■ PROBLEM STATEMENT: Retype, without alteration, each line from the line containing "match ts with" to the final line of the records.

■ RECORDS TO USE:
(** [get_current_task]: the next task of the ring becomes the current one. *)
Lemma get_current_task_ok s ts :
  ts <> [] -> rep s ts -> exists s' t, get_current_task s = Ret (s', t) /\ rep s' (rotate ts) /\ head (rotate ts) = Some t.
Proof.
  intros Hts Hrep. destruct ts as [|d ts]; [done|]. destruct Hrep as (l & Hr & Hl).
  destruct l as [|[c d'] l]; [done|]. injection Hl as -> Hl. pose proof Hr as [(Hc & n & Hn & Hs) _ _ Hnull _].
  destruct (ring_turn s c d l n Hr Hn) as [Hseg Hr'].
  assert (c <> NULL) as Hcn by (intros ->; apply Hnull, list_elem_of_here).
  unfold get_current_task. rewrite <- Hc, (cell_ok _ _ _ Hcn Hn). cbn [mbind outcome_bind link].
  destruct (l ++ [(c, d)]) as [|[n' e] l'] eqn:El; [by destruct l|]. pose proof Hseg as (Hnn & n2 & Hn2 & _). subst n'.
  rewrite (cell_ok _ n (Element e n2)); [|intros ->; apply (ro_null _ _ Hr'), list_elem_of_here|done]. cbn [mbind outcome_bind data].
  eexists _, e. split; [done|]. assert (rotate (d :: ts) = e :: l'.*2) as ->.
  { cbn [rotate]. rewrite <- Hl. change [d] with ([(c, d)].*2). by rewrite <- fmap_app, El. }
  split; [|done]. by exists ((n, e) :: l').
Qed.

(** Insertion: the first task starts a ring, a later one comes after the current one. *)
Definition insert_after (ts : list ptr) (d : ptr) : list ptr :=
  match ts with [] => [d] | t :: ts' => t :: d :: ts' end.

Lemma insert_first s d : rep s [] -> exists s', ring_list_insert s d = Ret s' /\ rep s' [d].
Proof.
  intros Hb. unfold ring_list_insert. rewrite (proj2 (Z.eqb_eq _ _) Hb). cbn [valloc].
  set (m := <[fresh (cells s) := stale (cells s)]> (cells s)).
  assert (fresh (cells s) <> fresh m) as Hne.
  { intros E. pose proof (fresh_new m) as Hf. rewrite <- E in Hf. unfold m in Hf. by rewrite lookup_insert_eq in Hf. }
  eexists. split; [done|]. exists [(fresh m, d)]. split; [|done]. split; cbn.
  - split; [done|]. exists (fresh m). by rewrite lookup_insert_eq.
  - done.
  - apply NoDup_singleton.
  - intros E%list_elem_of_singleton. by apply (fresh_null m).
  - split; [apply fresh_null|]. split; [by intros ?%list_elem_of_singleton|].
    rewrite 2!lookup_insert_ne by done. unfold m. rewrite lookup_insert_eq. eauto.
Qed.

■ SOLVED PROBLEM:
  match ts with [] => [d] | t :: ts' => t :: d :: ts' end.

Lemma insert_first s d : rep s [] -> exists s', ring_list_insert s d = Ret s' /\ rep s' [d].
Proof.
  intros Hb. unfold ring_list_insert. rewrite (proj2 (Z.eqb_eq _ _) Hb). cbn [valloc].
  set (m := <[fresh (cells s) := stale (cells s)]> (cells s)).
  assert (fresh (cells s) <> fresh m) as Hne.
  { intros E. pose proof (fresh_new m) as Hf. rewrite <- E in Hf. unfold m in Hf. by rewrite lookup_insert_eq in Hf. }
  eexists. split; [done|]. exists [(fresh m, d)]. split; [|done]. split; cbn.
  - split; [done|]. exists (fresh m). by rewrite lookup_insert_eq.
  - done.
  - apply NoDup_singleton.
  - intros E%list_elem_of_singleton. by apply (fresh_null m).
  - split; [apply fresh_null|]. split; [by intros ?%list_elem_of_singleton|].
    rewrite 2!lookup_insert_ne by done. unfold m. rewrite lookup_insert_eq. eauto.
Qed.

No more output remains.